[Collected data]
*** Begin section ***

(** * TempestRemap command-line tools: GenerateRLLMesh, GenerateTestData,
      GenerateOverlapMeshExe_v1

    A shallow embedding of the three programs under [src/] and the
    properties of them that the specification states.

    Conventions of the embedding:
    - a C++ [int] is a [Z]; the programs are modelled on the range where
      no signed overflow happens (signed overflow is undefined in C++);
      [%] on [int] is [Z.rem] (truncation towards zero);
    - a C++ [double] is an abstract type with the operations the programs
      use (class [DoubleOps]); the numeric theorems instantiate it with
      the real numbers, the rounded operations being related to the exact
      ones by error bounds or by a monotone rounding;
    - a [try] block is a computation in the monad [Run], whose results are
      a value, a thrown object, or undefined behaviour (an out-of-range
      array access);
    - writes to [std::cout] and [Announce] are left out: no property here
      depends on the text printed. *)

From Stdlib Require Import ZArith String List Bool Lia Reals Lra Psatz.
Import ListNotations.

Open Scope Z_scope.

(* ================================================================== *)
(** * C++ run-time notions shared by the three programs *)

Module Cxx.

(** What a [throw] carries: the repository's [Exception] class (raised by
    the [_EXCEPTIONT] and [_EXCEPTION1] macros) or any other object. *)
Inductive Thrown : Type :=
| Exception (msg : string)
| OtherThrown.

(** The result of running a block of code. *)
Inductive Run (A : Type) : Type :=
| Done (a : A)
| Raise (t : Thrown)
| Undefined.

Arguments Done {A} a.
Arguments Raise {A} t.
Arguments Undefined {A}.

Definition bind {A B : Type} (m : Run A) (k : A -> Run B) : Run B :=
  match m with
  | Done a => k a
  | Raise t => Raise t
  | Undefined => Undefined
  end.

Definition _EXCEPTIONT {A : Type} (msg : string) : Run A :=
  Raise (Exception msg).

(** [for (int i = lo; i < hi; i++)]: the values the counter takes. *)
Definition for_range (lo hi : Z) : list Z :=
  map (fun k => lo + Z.of_nat k) (seq 0 (Z.to_nat (hi - lo))).

(** A loop whose body appends its results to a vector. *)
Fixpoint for_each {A : Type} (l : list Z) (body : Z -> Run (list A))
  : Run (list A) :=
  match l with
  | [] => Done []
  | i :: l' =>
      bind (body i) (fun r =>
      bind (for_each l' body) (fun rs => Done (r ++ rs)))
  end.

(** [DataVector] and [std::vector] are lists; [v.GetRows()], [v.size()]. *)
Definition GetRows {A : Type} (v : list A) : Z := Z.of_nat (List.length v).

(** [v[i]] as a read: unchecked in C++, undefined outside [0, size). *)
Definition at_ {A : Type} (v : list A) (i : Z) : Run A :=
  if i <? 0 then Undefined
  else match nth_error v (Z.to_nat i) with
       | Some a => Done a
       | None => Undefined
       end.

(** The two [catch] clauses that close [main] in GenerateRLLMesh.cpp and
    GenerateTestData.cpp, after [return (0)] at the end of the [try]
    block.  Undefined behaviour has no exit code. *)
Definition main_try (body : Run unit) : option Z :=
  match body with
  | Done _ => Some 0
  | Raise (Exception _) => Some (-1)
  | Raise OtherThrown => Some (-2)
  | Undefined => None
  end.





(** Modelled from the spec: the option macros of CommandLine.h, which is
    not under [src/] ("command-line argument parsing" is an external
    collaborator).  An option that is absent from the command line has
    the default value of its declaration. *)
Definition CommandLineOption {A : Type} (given : option A) (default : A) : A :=
  match given with
  | Some v => v
  | None => default
  end.

End Cxx.

Import Cxx.

Notation "x <- m ;; k" := (bind m (fun x => k))
  (at level 61, m at next level, right associativity).

(* ================================================================== *)
(** * Doubles *)

(** The operations on [double] that the programs use.  [d_lit m e] is the
    literal [m * 10^e] ([0.5] is [d_lit 5 (-1)], [1.0e-12] is
    [d_lit 1 (-12)]); [d_of_int] is [static_cast<double>(int)]. *)
Class DoubleOps (D : Type) : Type := {
  d_lit : Z -> Z -> D;
  d_of_int : Z -> D;
  M_PI : D;
  d_add : D -> D -> D;
  d_sub : D -> D -> D;
  d_mul : D -> D -> D;
  d_div : D -> D -> D;
  d_cos : D -> D;
  d_sin : D -> D;
  d_asin : D -> D;
  d_atan2 : D -> D -> D;
  d_cosh : D -> D;
  d_tanh : D -> D;
  d_sqrt : D -> D;
  d_pow : D -> D -> D;
  d_fabs : D -> D;
  d_fmod : D -> D -> D;
  d_lt : D -> D -> bool;
  d_le : D -> D -> bool;
  d_eqb : D -> D -> bool
}.

(* ================================================================== *)
(** * GridElements: nodes, edges, faces, meshes *)

Module GridElements.

(** Modelled from the spec: "Node: a unit vector in 3-space (x, y, z)"
    (GridElements.h, not under [src/]); [Node(dX, dY, dZ)] is [mkNode]. *)
Record Node (D : Type) : Type := mkNode { x : D; y : D; z : D }.

Arguments mkNode {D} x y z.
Arguments x {D} n.
Arguments y {D} n.
Arguments z {D} n.

(** Modelled from the spec: the declarations of [Edge] and [Face] are in
    GridElements.h, which is not under [src/].  "Edge: a typed arc between
    two nodes.  Type in {GreatCircle, ConstantLatitude} ... it references
    node indices."  The macro name [ONLY_GREAT_CIRCLES], which guards the
    only assignments of [Type_ConstantLatitude], names the type an edge has
    when it is not assigned: the great-circle arc. *)
Inductive EdgeType : Type :=
| Type_GreatCircle
| Type_ConstantLatitude.

(** Modelled from the spec: the type of an edge that was not assigned one
    (GridElements.h), see [EdgeType]. *)
Definition Type_Default : EdgeType := Type_GreatCircle.

(** Modelled from the spec: the index held by a slot before [SetNode]
    (GridElements.h); no node has it. *)
Definition InvalidNode : Z := -1.

(** Modelled from the spec: "an edge does not own its endpoints, it
    references node indices" (GridElements.h). *)
Record Edge : Type := mkEdge { node0 : Z; node1 : Z; type : EdgeType }.

(** Modelled from the spec: "Face: an ordered, closed loop of node indices
    (>= 3), with one Edge descriptor per consecutive pair, implicitly
    closing last -> first."  Edge [k] runs from node [k] of the loop to
    node [k+1], the last edge back to node [0]. *)
Record Face : Type := mkFace { edges : list Edge }.

(** Modelled from the spec: [Face face(n)] (GridElements.h), a face of
    [n] edges of the default type, no node set yet. *)
Definition Face_new (n : nat) : Face :=
  mkFace (repeat (mkEdge InvalidNode InvalidNode Type_Default) n).

Fixpoint update {A : Type} (l : list A) (k : nat) (g : A -> A) : list A :=
  match l, k with
  | [], _ => []
  | a :: l', O => g a :: l'
  | a :: l', S k' => a :: update l' k' g
  end.

(** Modelled from the spec: [face.SetNode(ixLocal, ixNode)]
    (GridElements.h).  With "one Edge descriptor per consecutive pair,
    implicitly closing last -> first", node [ixLocal] of the loop starts
    edge [ixLocal] and ends the edge before it. *)
Definition SetNode (face : Face) (ixLocal ixNode : Z) : Face :=
  let nEdges := Z.of_nat (List.length (edges face)) in
  let ixPrev := Z.rem (ixLocal + nEdges - 1) nEdges in
  let es := update (edges face) (Z.to_nat ixLocal)
              (fun e => mkEdge ixNode (node1 e) (type e)) in
  mkFace (update es (Z.to_nat ixPrev)
            (fun e => mkEdge (node0 e) ixNode (type e))).

(** [face.edges[k].type = t]. *)
Definition SetEdgeType (face : Face) (k : nat) (t : EdgeType) : Face :=
  mkFace (update (edges face) k (fun e => mkEdge (node0 e) (node1 e) t)).

(** The node indices of the loop, in order. *)
Definition Face_nodes (face : Face) : list Z := map node0 (edges face).




(** [face.edges[k].type]. *)
Definition edge_type (face : Face) (k : nat) : option EdgeType :=
  option_map type (nth_error (edges face) k).

(** Modelled from the spec: "Mesh: owns a sequence of Nodes (insertion
    order = index) and a sequence of Faces referencing node indices"
    (GridElements.h). *)
Record Mesh (D : Type) : Type :=
  mkMesh { nodes : list (Node D); faces : list Face }.

Arguments mkMesh {D} nodes faces.
Arguments nodes {D} m.
Arguments faces {D} m.

End GridElements.

Import GridElements.

(* ================================================================== *)
(** * GenerateRLLMesh.cpp *)

Module GenerateRLLMesh.

(** [#define ONLY_GREAT_CIRCLES] (line 29). *)
Definition ONLY_GREAT_CIRCLES : bool := true.

(** The block between [#ifndef ONLY_GREAT_CIRCLES] and [#endif], which the
    preprocessor keeps only when the macro is not defined. *)
Definition ifndef_ONLY_GREAT_CIRCLES (defined : bool) (face : Face) : Face :=
  if defined then face
  else
    let face := SetEdgeType face 1 Type_ConstantLatitude in
    SetEdgeType face 3 Type_ConstantLatitude.

(** The edge types of a face built with the macro defined, and without. *)
Definition quad_edge_types (defined : bool) : list EdgeType :=
  if defined
  then [Type_GreatCircle; Type_GreatCircle; Type_GreatCircle; Type_GreatCircle]
  else [Type_GreatCircle; Type_ConstantLatitude;
        Type_GreatCircle; Type_ConstantLatitude].

(** ** Faces (lines 337-400) *)

Definition south_polar_face (defined : bool) (nLongitudeNodes i : Z) : Face :=
  let face := Face_new 4 in
  let face := SetNode face 0 0 in
  let face := SetNode face 1 (Z.rem (i + 1) nLongitudeNodes + 1) in
  let face := SetNode face 2 (i + 1) in
  let face := SetNode face 3 0 in
  ifndef_ONLY_GREAT_CIRCLES defined face.

Definition south_polar_faces (defined : bool) (nLongitudes nLongitudeNodes : Z)
  : list Face :=
  map (south_polar_face defined nLongitudeNodes) (for_range 0 nLongitudes).

Definition interior_face (defined : bool)
  (nLongitudeNodes iThisLatNodeIx iNextLatNodeIx i : Z) : Face :=
  let face := Face_new 4 in
  let face := SetNode face 0 (iThisLatNodeIx + Z.rem (i + 1) nLongitudeNodes) in
  let face := SetNode face 1 (iNextLatNodeIx + Z.rem (i + 1) nLongitudeNodes) in
  let face := SetNode face 2 (iNextLatNodeIx + i) in
  let face := SetNode face 3 (iThisLatNodeIx + i) in
  ifndef_ONLY_GREAT_CIRCLES defined face.

Definition interior_faces (defined : bool)
  (nLongitudes nLongitudeNodes iInteriorLatBegin iInteriorLatEnd
   iSouthPoleOffset : Z) : list Face :=
  flat_map (fun j =>
    let jx := j - iInteriorLatBegin in
    let iThisLatNodeIx := jx * nLongitudeNodes + iSouthPoleOffset in
    let iNextLatNodeIx := (jx + 1) * nLongitudeNodes + iSouthPoleOffset in
    map (interior_face defined nLongitudeNodes iThisLatNodeIx iNextLatNodeIx)
        (for_range 0 nLongitudes))
    (for_range iInteriorLatBegin iInteriorLatEnd).

Definition north_polar_face (defined : bool)
  (nLongitudeNodes iThisLatNodeIx iNorthPolarNodeIx i : Z) : Face :=
  let face := Face_new 4 in
  let face := SetNode face 0 iNorthPolarNodeIx in
  let face := SetNode face 1 (iThisLatNodeIx + i) in
  let face := SetNode face 2 (iThisLatNodeIx + Z.rem (i + 1) nLongitudeNodes) in
  let face := SetNode face 3 iNorthPolarNodeIx in
  ifndef_ONLY_GREAT_CIRCLES defined face.

Definition north_polar_faces (defined : bool)
  (nLongitudes nLatitudes nLongitudeNodes iInteriorLatBegin iSouthPoleOffset
   nodes_size : Z) : list Face :=
  let jx := nLatitudes - iInteriorLatBegin - 1 in
  let iThisLatNodeIx := jx * nLongitudeNodes + iSouthPoleOffset in
  let iNorthPolarNodeIx := nodes_size - 1 in
  map (north_polar_face defined nLongitudeNodes iThisLatNodeIx iNorthPolarNodeIx)
      (for_range 0 nLongitudes).

(** The reordering under [--flip] (lines 403-411): [faceTemp] is read at
    [j * nLongitudes + i]. *)
Definition flip_faces (nLongitudes nLatitudes : Z) (faceTemp : list Face)
  : Run (list Face) :=
  for_each (for_range 0 nLongitudes) (fun i =>
    for_each (for_range 0 nLatitudes) (fun j =>
      face <- at_ faceTemp (j * nLongitudes + i) ;;
      Done [face])).

Section Doubles.

Context {D : Type} {ops : DoubleOps D}.

(** ** The edge arrays built from the parameters (lines 236-266) *)

(** [d *= M_PI / 180.0]. *)
Definition deg2rad (d : D) : D := d_mul d (d_div M_PI (d_lit 180 0)).

(** [dEdge.Initialize(n+1)] followed by the loop that assigns every entry
    [0 .. n] once.  [n + 1] and the loop counter are [int]s: the
    definition is what the code does for [n < 2147483647]. *)
Definition edge_array (n : Z) (dBegin dDelta : D) : list D :=
  map (fun i =>
         let dFrac := d_div (d_of_int i) (d_of_int n) in
         d_add (d_mul dDelta dFrac) dBegin)
      (for_range 0 (n + 1)).

Definition edges_from_parameters
  (nLongitudes nLatitudes : Z) (dLonBegin dLonEnd dLatBegin dLatEnd : D)
  : list D * list D :=
  let dLonBegin := deg2rad dLonBegin in
  let dLonEnd := deg2rad dLonEnd in
  let dLatBegin := deg2rad dLatBegin in
  let dLatEnd := deg2rad dLatEnd in
  let dDeltaLon := d_sub dLonEnd dLonBegin in
  let dDeltaLat := d_sub dLatEnd dLatBegin in
  (edge_array nLongitudes dLonBegin dDeltaLon,
   edge_array nLatitudes dLatBegin dDeltaLat).

(** ** Set bounds (lines 284-288) *)

Record Bounds : Type := mkBounds {
  b_dLatBegin : D; b_dLatEnd : D; b_dLonBegin : D; b_dLonEnd : D
}.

*** End section ***

## To do
Which lines of the records hold the string "implicitly"? Copy each one.

## Expected answer
    (>= 3), with one Edge descriptor per consecutive pair, implicitly
    implicitly closing last -> first", node [ixLocal] of the loop starts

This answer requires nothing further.